Task objective: The lines from the start of the records through the one containing "(** crypto/sha256; nothing" are to be transcribed exactly, and nothing else.

Recorded information:
(* ===== verification/GatewayStore.v ===== *)
(** * The gateway's database (svc/api-gateway/internal/store, internal/migrations)

    The mappings of external teams, the browser sessions, what the identity provider said about
    their teams, the access derived from it and the records of issued tokens; sessions.go and
    mappings.go over them. Sessions and tokens are stored under the SHA-256 of their identifiers. *)

From stdpp Require Import base gmap strings list sorting.
From S2P Require Import Prelude Platform Tx Schema Store.
#[local] Open Scope Z_scope.

(** crypto/sha256; nothing is assumed of it. *)
Class Sha256 := { sha256 : string → string }.

(** ** Tables (00001_initial_schema.sql) *)

Record MappingRow : Type := mkMappingRow {
  mr_team : string; mr_name : option string; mr_archived : option Z; mr_created : Z; mr_updated : Z }.

Record SessionRow : Type := mkSessionRow {
  sn_operator : string; sn_issuer : string; sn_subject : string; sn_state : string;
  sn_observed : Z; sn_expires : Z; sn_created : Z }.

Record AccessRow : Type := mkAccessRow {
  ac_operator : string; ac_issuer : string; ac_oidc_team : string; ac_observed : Z }.

Record TokenRow : Type := mkTokenRow {
  tr_session : string; tr_operator : string; tr_team : string; tr_issued : Z; tr_expires : Z }.

Record GateDB : Type := mkGateDB {
  gd_mappings : gmap (string * string) MappingRow;
  gd_sessions : gmap string SessionRow;
  gd_observations : gmap (string * string) Z;
  gd_access : gmap (string * string) AccessRow;
  gd_tokens : gmap string TokenRow }.

Definition empty_gate : GateDB := mkGateDB ∅ ∅ ∅ ∅ ∅.
(** A request as a handler sees it: the cookie is that of flowai_session, the form values those
    of the query; [rq_protocols] are the offered WebSocket subprotocols. *)
Record request : Type := mkRequest {
  rq_method : string; rq_path : string; rq_raw_query : string; rq_query : list (string * string);
  rq_headers : header; rq_cookie : option string; rq_body : string;
  rq_upgrade : bool; rq_protocols : list string }.

(** The first value of a canonical header name, [r.Header.Get]. *)
Fixpoint header_get (name : string) (hs : header) : string :=
  match hs with
  | [] => ""
  | (n, vs) :: hs' => if bool_decide (n = name) then default "" (head vs) else header_get name hs'
  end.

Fixpoint query_get (name : string) (q : list (string * string)) : string :=
  match q with
  | [] => ""
  | (n, v) :: q' => if bool_decide (n = name) then v else query_get name q'
  end.

Inductive response : Type :=
| RError (status : Z) (code message request : string)
| RHealthy
| RNotImplemented
| RRedirect (location : string) (cookie : option (string * Z))
| RLoggedOut
| RTeams (teams : list AccessibleTeam)
| RToken (access : string) (expires_in : Z)
| RMapping (status : Z) (m : Mapping)
| RProxied (status : Z) (headers : header) (body : string).

(** ** Headers of forwarded requests *)

Definition lower_char (c : ascii) : ascii :=
  let n := nat_of_ascii c in
  if Nat.leb 65 n && Nat.leb n 90 then ascii_of_nat (n + 32) else c.
Definition upper_char (c : ascii) : ascii :=
  let n := nat_of_ascii c in
  if Nat.leb 97 n && Nat.leb n 122 then ascii_of_nat (n - 32) else c.
Definition lower (s : string) : string := of_chars (lower_char <$> chars s).

(** http.CanonicalHeaderKey: a name with a byte that no field name has is kept. *)
Definition field_char (c : ascii) : bool :=
  let n := nat_of_ascii c in
  (Nat.leb 48 n && Nat.leb n 57) || (Nat.leb 65 n && Nat.leb n 90) || (Nat.leb 97 n && Nat.leb n 122) ||
  bool_decide (c ∈ chars "!#$%&'*+-.^_`|~").

Fixpoint capitalize (up : bool) (l : list ascii) : list ascii :=
  match l with
  | [] => []
  | c :: l' => (if up then upper_char c else lower_char c) :: capitalize (bool_decide (c = "-"%char)) l'
  end.

Definition canonical (name : string) : string :=
  if forallb field_char (chars name) then of_chars (capitalize true (chars name)) else name.

Definition isHopHeader (name : string) : bool :=
  bool_decide (name ∈ ["connection"; "keep-alive"; "proxy-authenticate"; "proxy-authorization"; "te";
                       "trailer"; "transfer-encoding"; "upgrade"]).

(** What is not copied from the browser's request. *)
Definition rest_skipped (name : string) : bool :=
  let l := lower name in
  bool_decide (l = "authorization" ∨ l = "cookie") || has_prefix "x-flowai-" l || isHopHeader l.
Definition websocket_skipped (name : string) : bool :=
  let l := lower name in
  bool_decide (l = "authorization" ∨ l = "cookie" ∨ l = "sec-websocket-protocol") ||
  has_prefix "x-flowai-" l || isHopHeader l || has_prefix "sec-websocket-" l.

(** http.Header: canonical names with their values; Add and Set. *)
Abbreviation header_map := (gmap string (list string)).
Definition header_add (name value : string) (h : header_map) : header_map :=
  <[canonical name := default [] (h !! canonical name) ++ [value]]> h.
Definition header_set (name value : string) (h : header_map) : header_map :=
  <[canonical name := [value]]> h.

Fixpoint copy_headers (skipped : string → bool) (hs : header) (h : header_map) : header_map :=
  match hs with
  | [] => h
  | (name, values) :: hs' =>
      copy_headers skipped hs'
        (if skipped name then h else fold_left (λ h v, header_add name v h) values h)
  end.

(** The trusted context of a forwarded request. *)
Definition set_context (c : WorkingClaims) (request : string) (h : header_map) : header_map :=
  let h := header_set "X-FlowAI-Request-ID" request
             (header_set "X-FlowAI-Team-ID" (wc_team c)
                (header_set "X-FlowAI-Operator-ID" (wc_operator c) h)) in
  match wc_team_name c with Some n => header_set "X-FlowAI-Team-Name" n h | None => h end.

(** ** Configuration *)

Record FlowConfig : Type := mkFlowConfig {
  fc_issuer : string; fc_client : string; fc_redirect : string; fc_scopes : list string;
  fc_timeout : Z; fc_state_ttl : Z; fc_skew : Z; fc_max_age : Z; fc_teams : TeamClaimAdapter;
  fc_source : string }.

(** The immutable part of a Flow. *)
Record Flow : Type := mkFlow { fl_cfg : FlowConfig; fl_discovery : Discovery; fl_verifier : VerifierConfig }.

Record Authenticator : Type := mkAuthenticator {
  au_verifier : VerifierConfig; au_pointer : string; au_role : string }.

(** Dependencies: an absent interface is [None] or [false]. *)
Record Dependencies : Type := mkDependencies {
  d_issuer : string; d_admin : option Authenticator; d_mappings : bool; d_presentation : bool;
  d_teams : bool; d_login : option Flow; d_oidc : option Flow; d_sessions : bool;
  d_cipher : option string; d_session_ttl : Z; d_max_age : Z; d_membership : option Flow;
  d_web_ui : string; d_working : option Signer; d_proxy : string }.

Record PendingAuthorization : Type := mkPending {
  pn_state : string; pn_nonce : string; pn_verifier : string; pn_expires : Z }.

Record Identity : Type := mkIdentity {
  id_issuer : string; id_subject : string; id_operator : string; id_teams : list string;
  id_state : string }.

(** Errors of the flow, the verifiers and the registry client. *)
Inductive auth_error : Type := InvalidToken | JWKSUnavailable | ProviderUnavailable | FlowText (s : string).
Inductive team_error : Type := TeamNotFound | TeamUnavailable.

(** ** Calls and state *)

(** What goes over a WebSocket connection, and the end it came from. *)
Inductive side : Type := Browser | Registry.
#[export] Instance side_eq_dec : EqDecision side.
Proof. solve_decision. Defined.

Inductive gcall : Type :=
| GAccept
| GNow
| GRandom (size : Z)
| GRequestID
| GTxEnv
| GGet (url : string) (bearer : option string)
| GPostForm (url : string) (form : list (string * string))
| GReadTeam (team request : string)
| GForward (method target : string) (headers : header_map) (body : string)
| GDial (target : string) (headers : header_map)
| GUpgrade (protocol : string)
| GSelect (conn : nat)
| GTimer (conn : nat) (expires : Z)
| GCloseFrame (conn : nat) (code : Z) (reason : string)
| GRead (conn : nat) (from : side)
| GWrite (conn : nat) (from : side) (message : Z * string)
| GClose (conn : nat)
| GRespond (r : response).

(** [None] is a request that failed without a response; a connection has a number. *)
Definition gres (c : gcall) : Type :=
  match c with
  | GAccept => request
  | GNow => Z
  | GRandom _ => option string
  | GRequestID => string
  | GTxEnv => TxEnv
  | GGet _ _ | GPostForm _ _ | GReadTeam _ _ | GForward _ _ _ _ => option http_response
  | GDial _ _ => option nat
  | GUpgrade _ | GTimer _ _ | GWrite _ _ _ => bool
  | GRead _ _ => option (Z * string)
  | GSelect _ | GCloseFrame _ _ _ | GClose _ | GRespond _ => ()
  end.

Inductive gevent : Type :=
| Asked (c : gcall) (r : gres c)
| Stored (o : gop) (env : TxEnv).

(** The two verifiers: of the operators' provider and of the administrators'. *)
Inductive realm : Type := Operators | Administrators.
#[export] Instance realm_eq_dec : EqDecision realm.
Proof. solve_decision. Defined.

Record Gate : Type := mkGate {
  g_db : GateDB; g_pending : gmap string PendingAuthorization;
  g_keys : realm → gmap string jwk; g_cancelled : gset nat; g_trace : list gevent }.

Definition put_pending m σ := mkGate (g_db σ) m (g_keys σ) (g_cancelled σ) (g_trace σ).
Definition put_keys w m σ :=
  mkGate (g_db σ) (g_pending σ) (λ w', if bool_decide (w' = w) then m else g_keys σ w')
    (g_cancelled σ) (g_trace σ).
Definition put_cancelled m σ := mkGate (g_db σ) (g_pending σ) (g_keys σ) m (g_trace σ).
Definition record_gate (c : gcall) (r : gres c) (σ : Gate) : Gate :=
  mkGate (g_db σ) (g_pending σ) (g_keys σ) (g_cancelled σ) (Asked c r :: g_trace σ).
Definition sane_gate (c : gcall) (r : gres c) : Prop := True.

Inductive gthread : Type :=
| TAccept
| TServe (r : request)
| TExpiry (conn : nat) (expires : Z)
| TCopy (conn : nat) (from : side).

Abbreviation go := (prog Gate gthread gres).

Section gateway.
Context `{Collation, PgTime, Sha256, Jose, !WorkingCodec, Aead, GatewayCodec}.

Definition gcall_ (c : gcall) : go (gres c) := call c.

(** A store operation, in the environment it meets. *)
Definition store_step (o : gop) (env : TxEnv) (σ : Gate) : Gate * result GateError (gop_result o) :=
  let '(r, d) := perform_gate o env (g_db σ) in
  (mkGate d (g_pending σ) (g_keys σ) (g_cancelled σ) (Stored o env :: g_trace σ), r).
Definition store (o : gop) : go (result GateError (gop_result o)) :=
  env ← gcall_ GTxEnv; atomic (store_step o env).

(** ** Verification of provider tokens (jwtverify/verifier.go) *)

Definition cachedKey (w : realm) (kid : string) : go (option jwk) := read (λ σ, g_keys σ w !! kid).

Definition refresh (w : realm) (v : VerifierConfig) : go (option auth_error) :=
  answer ← gcall_ (GGet (vc_jwks_url v) None);
  match answer with
  | None => mret (Some JWKSUnavailable)
  | Some response =>
      if bool_decide (hr_status response ≠ 200) then mret (Some JWKSUnavailable)
      else
        match jwks_decode (hr_body response) with
        | None => mret (Some JWKSUnavailable)
        | Some keys => _ ← update (put_keys w (index_keys keys)); mret None
        end
  end.

Definition verified (v : VerifierConfig) (now : Z) (h : jwt_header) (p0 p1 p2 : string) (key : option jwk) :
    go (result auth_error claims_map) :=
  match key with
  | None => mret (Err InvalidToken)
  | Some key =>
      match verify_with v now h key p0 p1 p2 with
      | Some claims => mret (Ok claims)
      | None => mret (Err InvalidToken)
      end
  end.

(** (Verifier).Verify. *)
Definition jwt_Verify (w : realm) (v : VerifierConfig) (token : string) (now : Z) :
    go (result auth_error claims_map) :=
  match split dot token with
  | [p0; p1; p2] =>
      match token_header v p0 with
      | None => mret (Err InvalidToken)
      | Some h =>
          key ← cachedKey w (jh_kid h);
          match key with
          | Some key => verified v now h p0 p1 p2 (Some key)
          | None =>
              failed ← refresh w v;
              match failed with
              | Some e => mret (Err e)
              | None =>
                  key ← cachedKey w (jh_kid h);
                  verified v now h p0 p1 p2 key
              end
          end
      end
  | _ => mret (Err InvalidToken)
  end.

(** (Authenticator).Authenticate. *)
Definition Authenticate (a : Authenticator) (authorization : string) : go (result admin_error string) :=
  match bearer_of authorization with
  | None => mret (Err AdminInvalidToken)
  | Some token =>
      if bool_decide (token = "") then mret (Err AdminInvalidToken)
      else
        now ← gcall_ GNow;
        r ← jwt_Verify Administrators (au_verifier a) token now;
        match r with
        | Err JWKSUnavailable => mret (Err AdminProviderUnavailable)
        | Err _ => mret (Err AdminInvalidToken)
        | Ok claims => mret (authorize_claims (au_pointer a) (au_role a) claims)
        end
  end.

(** ** The login flow (oidc/flow.go) *)

(** Start: the states that have expired are dropped; the new one is remembered until it expires
    or is used. *)
Definition Start (f : Flow) : go (option string) :=
  state ← gcall_ (GRandom 32);
  match state with
  | None => mret None
  | Some state =>
      nonce ← gcall_ (GRandom 32);
      match nonce with
      | None => mret None
      | Some nonce =>
          verifier ← gcall_ (GRandom 48);
          match verifier with
          | None => mret None
          | Some verifier =>
              let state := encode state in
              let nonce := encode nonce in
              let verifier := encode verifier in
              now ← gcall_ GNow;
              _ ← update (λ σ, put_pending
                (<[state := mkPending state nonce verifier (now + fc_state_ttl (fl_cfg f))]>
                   (filter (λ kv, now < pn_expires kv.2) (g_pending σ))) σ);
              mret (Some (url_with_query (dc_authorization (fl_discovery f))
                [("client_id", fc_client (fl_cfg f)); ("redirect_uri", fc_redirect (fl_cfg f));
                 ("response_type", "code"); ("scope", String.concat " " (fc_scopes (fl_cfg f)));
                 ("state", state); ("nonce", nonce); ("code_challenge", encode (sha256 verifier));
                 ("code_challenge_method", "S256")]))
          end
      end
  end.

(** Consume: a state is used at most once. *)
Definition Consume (state : string) : go (option PendingAuthorization) :=
  now ← gcall_ GNow;
  atomic (λ σ,
    (put_pending (delete state (g_pending σ)) σ,
     match g_pending σ !! state with
     | Some p => if now <? pn_expires p then Some p else None
     | None => None
     end)).

(** Decoding an object into a map that has entries already: its members replace them, the others
    stay; null empties the map. *)
Definition decode_into (base : claims_map) (body : string) : option claims_map :=
  match json_first body with
  | Some (JObj o) => Some (o ++ filter (λ kv, obj_lookup kv.1 o = None) base)
  | Some JNull => Some []
  | _ => None
  end.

Response box:
(* ===== verification/GatewayStore.v ===== *)
(** * The gateway's database (svc/api-gateway/internal/store, internal/migrations)

    The mappings of external teams, the browser sessions, what the identity provider said about
    their teams, the access derived from it and the records of issued tokens; sessions.go and
    mappings.go over them. Sessions and tokens are stored under the SHA-256 of their identifiers. *)

From stdpp Require Import base gmap strings list sorting.
From S2P Require Import Prelude Platform Tx Schema Store.
#[local] Open Scope Z_scope.

(** crypto/sha256; nothing is assumed of it. *)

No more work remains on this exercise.